Потом, когда увлекся шахматами, переписывал партии, варианты дебютов, комбинаций, окончаний и перерисовывал схемы, таблицы.
     В общем, у меня уже выработалась привычка записывать то, что хотел запомнить. Даже пытался освоить стенографию, но не одолел. Правда, использовал ее обозначения и даже придумал кое-какие сокращения наиболее часто встречающихся слов. В общем, научился так быстро писать, что потом успевал записывать лекции практически слово в слово.
     Но вернемся в библиотеку Дворца моряков.
     Как-то я добрался до полок со стихами, где почему-то сразу выделил томик А.Апухтина. Не знаю почему, т. к., уверен, что до этого я о нем не слышал. В  предисловии я прочел, что он был автором слов романсов, которые я знал («Ночи безумные...», «Пара гнедых», «Осенние листья»), и что в юности его выделяли многие, в т.ч. Л. Толстой, а И. Тургенев даже пророчил такую же известность в будущем, как Пушкину и Лермонтову.

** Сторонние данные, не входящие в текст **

Lemma own_sectors_range fs d s :
  consistent fs d -> s ∈ dir_sectors fs ++ map_sectors fs -> sector_in_range s.
Proof.
  intros Hc Hin. apply elem_of_app in Hin as [Hin|Hin].
  - pose proof (OpenFile.ho_range _ (proj1 (c_dir_fits _ _ Hc))) as Hr. rewrite Forall_forall in Hr. auto.
  - pose proof (OpenFile.ho_range _ (proj1 (c_map_fits _ _ Hc))) as Hr. rewrite Forall_forall in Hr. auto.
Qed.

(** A clear sector belongs to neither file. *)
Lemma clear_not_own fs d k :
  consistent fs d -> slots (free_map fs d) !! k = Some false ->
  Z.of_nat k ∉ dir_sectors fs ++ map_sectors fs.
Proof.
  intros Hc Hk Hin. pose proof (c_used _ _ Hc) as Hu. rewrite Forall_forall in Hu.
  specialize (Hu _ Hin). unfold in_use in Hu. rewrite Nat2Z.id in Hu. congruence.
Qed.

(** The three writes at the end of [Create]. *)
Lemma flush_spec fs d hdr k dir' bm' :
  consistent fs d -> sector_in_range k -> k ∉ dir_sectors fs ++ map_sectors fs ->
  length (FileHeader.dataSectors hdr) = Z.to_nat NumDirect ->
  Forall Directory.entry_wf dir' -> length dir' = NumDirEntries ->
  Bitmap.wf bm' -> Bitmap.numBits bm' = NumSectors ->
  exists d', (d ← FileHeader.WriteBack hdr d k;
              d ← Directory.WriteBack fresh dir' (directoryFile fs) d;
              d ← PersistentBitmap.WriteBack fresh bm' (freeMapFile fs) d;
              Ok (true, d)) = Ok (true, d') /\
    store_ok d' /\ directory_of fs d' = dir' /\ free_map fs d' = bm' /\
    contents d' k = FileHeader.encode hdr /\
    forall s, sector_in_range s -> s <> k -> s ∉ dir_sectors fs ++ map_sectors fs ->
      contents d' s = contents d s.
Proof.
  intros Hc Hk Hnot Hhdr Hdir Hlen Hbm Hbits. apply not_elem_of_app in Hnot as [Hn1 Hn2].
  unfold FileHeader.WriteBack.
  destruct (write_sector d k (FileHeader.encode hdr) (c_store _ _ Hc) Hk) as (d1 & -> & Hd1 & Hc1 & Ho1).
  { by apply FileHeader.encode_sector. }
  cbn [mbind res_bind]. pose proof (c_dir_fits _ _ Hc) as Hdf. rewrite <- Hlen in Hdf.
  destruct (Directory.dir_WriteBack_spec fresh fresh_length fresh_bytes dir' (directoryFile fs) d1
    Hd1 Hdir Hdf) as (d2 & -> & Hd2 & Hs2 & Ho2).
  cbn [mbind res_bind]. pose proof (c_map_fits _ _ Hc) as Hmf. rewrite <- Hbits in Hmf.
  destruct (PersistentBitmap.map_WriteBack_spec fresh fresh_length fresh_bytes bm' (freeMapFile fs) d2
    Hd2 Hbm Hmf) as (d3 & -> & Hd3 & Hs3 & Ho3).
  cbn [mbind res_bind]. exists d3. split_and!; [done | done | | | |].
  - rewrite (directory_same fs d2 d3).
    + unfold directory_of. by rewrite <- Hlen.
    + intros s Hs. apply Ho3; [apply (own_sectors_range fs d); [done |]; apply elem_of_app; by left |].
      by apply (c_apart _ _ Hc).
  - unfold free_map. by rewrite <- Hbits.
  - by rewrite Ho3, Ho2.
  - intros s Hs Hne Hout. apply not_elem_of_app in Hout as [Hs1 Hs2'].
    rewrite Ho3, Ho2, Ho1 by done. done.
Qed.

(** The header [Allocate] leaves describes a file of the size asked for. *)
Lemma allocated_header size ks :
  0 <= size <= MaxFileSize -> length ks = Z.to_nat (divRoundUp size SectorSize) -> NoDup ks ->
  Forall (fun k => k < Z.to_nat NumSectors)%nat ks ->
  let ds := list_inserts 0 (Z.of_nat <$> ks) (FileHeader.dataSectors fresh_hdr) in
  let h := FileHeader.mk size (divRoundUp size SectorSize) ds in
  FileHeader.wf h /\ OpenFile.hdr_ok h /\ OpenFile.data_sectors h = Z.of_nat <$> ks.
Proof.
  clear fresh_dir_wf fresh_length. intros Hs Hl Hnd Hk. cbv zeta. destruct fresh_hdr_wf as (_ & _ & Hfl & Hf32).
  pose proof (FileHeader.sectors_needed size Hs) as Hn.
  assert (Forall (fun k => sector_in_range (Z.of_nat k)) ks) as Hr.
  { eapply Forall_impl; [exact Hk |]. intros k Hkk. unfold sector_in_range. simpl in Hkk. lia. }
  set (ds := list_inserts 0 (Z.of_nat <$> ks) (FileHeader.dataSectors fresh_hdr)).
  assert (length ds = Z.to_nat NumDirect) as Hld by (unfold ds; by rewrite length_inserts).
  assert (take (Z.to_nat (divRoundUp size SectorSize)) ds = Z.of_nat <$> ks) as Ht.
  { rewrite take_slice, <- Hl, <- (length_fmap Z.of_nat ks). apply slice_inserts_eq.
    rewrite length_fmap, Hfl. lia. }
  split_and!.
  - change MaxFileSize with 3840 in Hs. change NumDirect with 30 in Hn.
    unfold FileHeader.wf. cbn. split_and!; [unfold is_s32; lia | unfold is_s32; lia | done |].
    apply Forall_list_inserts; [| done]. apply Forall_fmap. eapply Forall_impl; [exact Hr |].
    intros k [? Hkk]. change NumSectors with 1024 in Hkk. unfold is_s32, compose. lia.
  - split; cbn; try done; try lia; rewrite Ht; [by apply Forall_fmap |].
    apply NoDup_fmap_2; [| done]. intros x y. lia.
  - exact Ht.
Qed.

(** Whether [Create] can succeed. *)
Definition can_create fs d nm size : Prop :=
  Directory.lookup_key (directory_of fs d) (Directory.key nm) = None /\
  ~ Forall (fun e => Directory.inUse e = true) (directory_of fs d) /\
  1 + divRoundUp size SectorSize <= Z.of_nat (count_clear (slots (free_map fs d))).

(** The state after [Create] made [nm] with its header in sector [k]. *)
Record created fs d d' nm size (k : nat) (h : FileHeader.t) : Prop := {
  cr_consistent : consistent fs d';
  cr_clear : slots (free_map fs d) !! k = Some false;
  cr_directory q : Directory.lookup_key (directory_of fs d') q =
    if decide (q = Directory.key nm) then Some (Z.of_nat k)
    else Directory.lookup_key (directory_of fs d) q;
  cr_header : FileHeader.decode (contents d' (Z.of_nat k)) = h;
  cr_size : FileHeader.numBytes h = size;
  cr_file : OpenFile.hdr_ok h;
  cr_fresh : Forall (fun s => slots (free_map fs d) !! Z.to_nat s = Some false /\ s <> Z.of_nat k)
    (OpenFile.data_sectors h);
  cr_map s : 0 <= s -> in_use fs d' s <->
    in_use fs d s \/ s = Z.of_nat k \/ s ∈ OpenFile.data_sectors h;
  cr_others s : sector_in_range s -> s <> Z.of_nat k -> s ∉ dir_sectors fs ++ map_sectors fs ->
    contents d' s = contents d s;
}.

(** The branch of [Create] that makes the file. *)
Lemma Create_succeeds fs d nm size k bm1 ks bm2 dir' :
  consistent fs d -> CString.is_name nm -> 0 <= size <= MaxFileSize ->
  slots (free_map fs d) !! k = Some false ->
  slots bm1 = <[k := true]> (slots (free_map fs d)) ->
  length ks = Z.to_nat (divRoundUp size SectorSize) -> SlotOps.clear_slots bm1 ks ->
  Bitmap.wf bm2 -> slots bm2 = SlotOps.set_slots true ks (slots bm1) ->
  Directory.wf dir' -> length dir' = NumDirEntries ->
  (forall q, Directory.lookup_key dir' q = if decide (q = Directory.key nm) then Some (Z.of_nat k)
             else Directory.lookup_key (directory_of fs d) q) ->
  let h := FileHeader.mk size (divRoundUp size SectorSize)
             (list_inserts 0 (Z.of_nat <$> ks) (FileHeader.dataSectors fresh_hdr)) in
  exists d', (d ← FileHeader.WriteBack h d (Z.of_nat k);
              d ← Directory.WriteBack fresh dir' (directoryFile fs) d;
              d ← PersistentBitmap.WriteBack fresh bm2 (freeMapFile fs) d;
              Ok (true, d)) = Ok (true, d') /\ created fs d d' nm size k h.
Proof.
  clear fresh_dir_wf. intros Hc Hn Hsize Hk H1 Hl [Hnd Hcl] Hw2 H2 Hwd Hld Hlook. cbv zeta.
  pose proof (lookup_lt_Some _ _ _ Hk) as Hlt. pose proof (length_map fs d) as Hlm. rewrite Hlm in Hlt.
  assert (Forall (fun i => i < Z.to_nat NumSectors)%nat ks) as Hkr.
  { eapply Forall_impl; [exact Hcl |]. intros i Hi. pose proof (lookup_lt_Some _ _ _ Hi) as Hil.
    rewrite H1, length_insert in Hil. lia. }
  destruct (allocated_header size ks Hsize Hl Hnd Hkr) as (Hwh & Hoh & Hds). cbv zeta in Hwh, Hoh, Hds.
  set (h := FileHeader.mk _ _ _) in *.
  assert (sector_in_range (Z.of_nat k)) as Hkin by (unfold sector_in_range; lia).
  assert (Bitmap.numBits bm2 = NumSectors) as Hb2.
  { assert (length (slots bm2) = Z.to_nat NumSectors) as Hlb.
    { rewrite H2, SlotOps.length_set_slots, H1, length_insert. done. }
    cbn [slots Bitmap.slot_map] in Hlb. rewrite Bitmap.length_bits in Hlb.
    pose proof (Bitmap.wf_pos _ Hw2). change NumSectors with 1024 in *. lia. }
  destruct (flush_spec fs d h (Z.of_nat k) dir' bm2 Hc Hkin (clear_not_own fs d k Hc Hk))
    as (d' & E & Hd' & Hdir & Hmap & Hkc & Ho); try done; [apply Hwh | apply (Directory.wf_entries _ Hwd) |].
  exists d'. split; [exact E |].
  assert (forall s, slots bm2 !! s = Some true <->
    slots (free_map fs d) !! s = Some true \/ s = k \/ s ∈ ks) as Hslots
    by (intros s; by apply (map_after_create _ k ks bm1 bm2 s)).
  split; try done.
  - split; try apply Hc; [done | by rewrite Hdir |].
    eapply Forall_impl; [apply (c_used _ _ Hc) |]. intros s Hs. unfold in_use in *. rewrite Hmap.
    apply Hslots. by left.
  - intros q. by rewrite Hdir.
  - rewrite Hkc. by apply FileHeader.decode_encode.
  - rewrite Hds. apply Forall_fmap, Forall_forall. intros x Hx. unfold compose. rewrite Nat2Z.id.
    rewrite Forall_forall in Hcl. pose proof (Hcl x Hx) as Hxc. rewrite H1 in Hxc.
    destruct (decide (x = k)) as [->|Hne].
    + rewrite list_lookup_insert_eq in Hxc by lia. done.
    + rewrite list_lookup_insert_ne in Hxc by done. split; [done | lia].
  - intros s Hs. unfold in_use. rewrite Hmap, Hslots, Hds.
    rewrite list_elem_of_fmap. split.
    + intros [?|[Heq|Hin]]; [by left | right; left; lia |]. right; right. exists (Z.to_nat s). split; [lia | done].
    + intros [?|[->|(x & -> & Hin)]]; [by left | right; left; lia |]. right; right. by rewrite Nat2Z.id.
Qed.

(** How [Create] ends: outside its header, for a file that is too large for it when nothing
    else is in the way; otherwise with [b] telling whether it made the file. *)
Definition create_ends fs d nm size (r : res (bool * D)) : Prop :=
  (can_create fs d nm size -> MaxFileSize < size -> r = Fault MemoryFault) /\
  (~ (can_create fs d nm size /\ MaxFileSize < size) -> exists b d', r = Ok (b, d') /\
    (b = true <-> can_create fs d nm size) /\
    (b = false -> consistent fs d' /\ forall s, contents d' s = contents d s) /\
    (b = true -> exists k h, created fs d d' nm size k h)).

     В общем, я начал читать и, как-то само собой, переписывать его стихи. В итоге, я заполнил ими толстую, 96-ти страничную, тетрадь!

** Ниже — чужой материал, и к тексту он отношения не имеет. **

Definition TransferSize : Z := 128.

Section tools.
Context `{BlockStore D} (fresh : nat -> list Z) (fresh_dir : list Directory.DirectoryEntry) (fresh_hdr : FileHeader.t).
(** The files of the host. *)
Context (unix : gmap (list Z) (list Z)).

(** [ReadPartial(fd, buffer, n)] with [rest] still to read. *)
Definition ReadPartial (rest : list Z) (n : Z) : list Z * list Z := (take (Z.to_nat n) rest, drop (Z.to_nat n) rest).

(** [while ((amountRead = ReadPartial(...)) > 0) openFile->Write(buffer, amountRead);] *)
Fixpoint write_chunks (fuel : nat) (rest : list Z) (openFile : OpenFile.t) (d : D) : res (OpenFile.t * D) :=
  match fuel with
  | O => Fault OutOfFuel
  | S fuel =>
      let '(buffer, rest) := ReadPartial rest TransferSize in
      let amountRead := Z.of_nat (length buffer) in
      if 0 <? amountRead then
        '(_, openFile, d) ← OpenFile.Write fresh openFile d buffer amountRead;
        write_chunks fuel rest openFile d
      else Ok (openFile, d)
  end.

Inductive message := CouldNotOpenInput | CouldNotCreateOutput | Copied.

Я мог бы сейчас перечислить кое-что — «Ниобея». «Гаданье»… но, начав, не смог остановиться, так что  лучше этого не делать.

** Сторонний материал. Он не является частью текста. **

(* ===== verification/Interrupt.v ===== *)
(** * Interrupt: machine/interrupt.h, interrupt.cc, machine/timer.h, timer.cc,
    threads/alarm.h, alarm.cc

    The simulated interrupt hardware: the interrupt level, the list of pending
    interrupts in order of time, and the clock that only this code advances.
    The pending list is a [SortedList] of Lists.v.  The devices are a parameter:
    the objects [CallBack] is called on, and what each call does to the kernel;
    the timer and the alarm are modelled as one of them. *)

From Stdlib Require Import Sorted.
From S2P Require Import Prelude Lists Machine Stats.

Module Interrupt.
Import Stats.

Inductive IntStatus : Set := IntOff | IntOn.
Inductive MachineStatus : Set := IdleMode | SystemMode | UserMode.
Inductive IntType : Set :=
  TimerInt | DiskInt | ConsoleWriteInt | ConsoleReadInt | NetworkSendInt | NetworkRecvInt.

#[global] Instance IntStatus_eq_dec : EqDecision IntStatus.
Proof. solve_decision. Defined.
#[global] Instance MachineStatus_eq_dec : EqDecision MachineStatus.
Proof. solve_decision. Defined.
#[global] Instance IntType_eq_dec : EqDecision IntType.
Proof. solve_decision. Defined.

Section interrupt.
(** The objects that can be called back, and what else the kernel holds. *)
Context {Obj : Type} `{EqDecision Obj} {W : Type}.
#[local] Set Default Proof Using "Type*".

(** [class PendingInterrupt], at its address.  Each constructor sets either the
    object or the function and its argument; the other is left unset. *)
Record PendingInterrupt := mkPending {
  address : nat;
  callOnInterrupt : option Obj;
  handler : option (nat * Z);
  when_ : Z;
  type : IntType;
}.

#[global] Instance PendingInterrupt_eq_dec : EqDecision PendingInterrupt.
Proof. solve_decision. Defined.

Definition PendingCompare (x y : PendingInterrupt) : Z :=
  if when_ x <? when_ y then -1 else if when_ x >? when_ y then 1 else 0.

(** [class Interrupt]; [brk] is where the next [PendingInterrupt] is allocated. *)
Record t := mk {
  level : IntStatus;
  pending : CList.t PendingInterrupt;
  inHandler : bool;
  yieldOnReturn : bool;
  status : MachineStatus;
  brk : nat;
}.

(** What this code sees of [kernel]. *)
Record kernel := mkKernel {
  interrupt : t;
  stats : Stats.t;
  machine : option Machine.t;
  rest : W;
}.

Definition create : t := mk IntOff CList.create false false SystemMode 0.

Definition with_interrupt (k : kernel) (i : t) : kernel := mkKernel i (stats k) (machine k) (rest k).
Definition with_stats (k : kernel) (s : Stats.t) : kernel := mkKernel (interrupt k) s (machine k) (rest k).
Definition with_machine (k : kernel) m : kernel := mkKernel (interrupt k) (stats k) m (rest k).
Definition with_rest (k : kernel) (w : W) : kernel := mkKernel (interrupt k) (stats k) (machine k) w.

Definition set_level (i : t) l := mk l (pending i) (inHandler i) (yieldOnReturn i) (status i) (brk i).
Definition set_pending (i : t) p b := mk (level i) p (inHandler i) (yieldOnReturn i) (status i) b.
Definition set_inHandler (i : t) b := mk (level i) (pending i) b (yieldOnReturn i) (status i) (brk i).
Definition set_yield (i : t) b := mk (level i) (pending i) (inHandler i) b (status i) (brk i).
Definition set_status (i : t) s := mk (level i) (pending i) (inHandler i) (yieldOnReturn i) s (brk i).

Definition ticks (k : kernel) : Z := totalTicks (stats k).
Definition pop (k : kernel) l : kernel := with_interrupt k (set_pending (interrupt k) l (brk (interrupt k))).

Definition ChangeLevel (k : kernel) (now : IntStatus) : kernel :=
  with_interrupt k (set_level (interrupt k) now).

Definition setStatus (k : kernel) (st : MachineStatus) : kernel :=
  with_interrupt k (set_status (interrupt k) st).

Definition YieldOnReturn (k : kernel) : res kernel :=
  _ ← ASSERT (inHandler (interrupt k));
  Ok (with_interrupt k (set_yield (interrupt k) true)).

(** [Schedule(toCall, fromNow, type)] *)
Definition Schedule (k : kernel) (toCall : Obj) (fromNow : Z) (ty : IntType) : res kernel :=
  let i := interrupt k in
  let toOccur := mkPending (brk i) (Some toCall) None (ticks k + fromNow) ty in
  _ ← ASSERT (0 <? fromNow);
  l ← CList.Insert PendingCompare (pending i) toOccur;
  Ok (with_interrupt k (set_pending i l (S (brk i)))).

(** [Schedule(handler, arg, fromNow, type)] *)
Definition Schedule_fun (k : kernel) (fn : nat) (arg fromNow : Z) (ty : IntType) : res kernel :=
  let i := interrupt k in
  let when := ticks k + fromNow in
  let toOccur := mkPending (brk i) None (Some (fn, arg)) when ty in
  _ ← ASSERT (0 <? fromNow);
  l ← CList.SortedInsert (pending i) toOccur when;
  Ok (with_interrupt k (set_pending i l (S (brk i)))).

Section handlers.
(** [CallBack] of each object, and [kernel->currentThread->Yield()]. *)
Context (CallBack : Obj -> kernel -> res kernel) (Yield : kernel -> res kernel).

     Однако, одно стихотворение произвело на меня настолько сильное впечатление, что мне захотелось его не только выучить, но и сыграть.
К тому описываемому мной времени, я, под  влиянием и даже давлением Виолетты Ильиничны во время  репетиций  устраиваемых ею  в школе литературных вечеров (Есенина, Лермонтова, Блока), уже усвоил, что нельзя  просто механически «читать» стихи, бубня ритм и рифму, а надо их «рассказывать», эмоционально окрашивать.
     Надо сказать, что над произношением  нами текста (не только стихотворного), она билась упорно. Когда мы репетировали постановку «Предложения» А.Чехова, где я играл жениха, она никак не могла добиться, чтобы я говорил громче. Мне (с моим небольшим голосом) это никак не удавалось. Наверное,  я пошел в отца, который (по словам его друзей-одноклассников), признаваясь по ходу школьного спектакля героине в любви (к слову, ее играла моя будущая мама), «вбубнил весь текст в пол».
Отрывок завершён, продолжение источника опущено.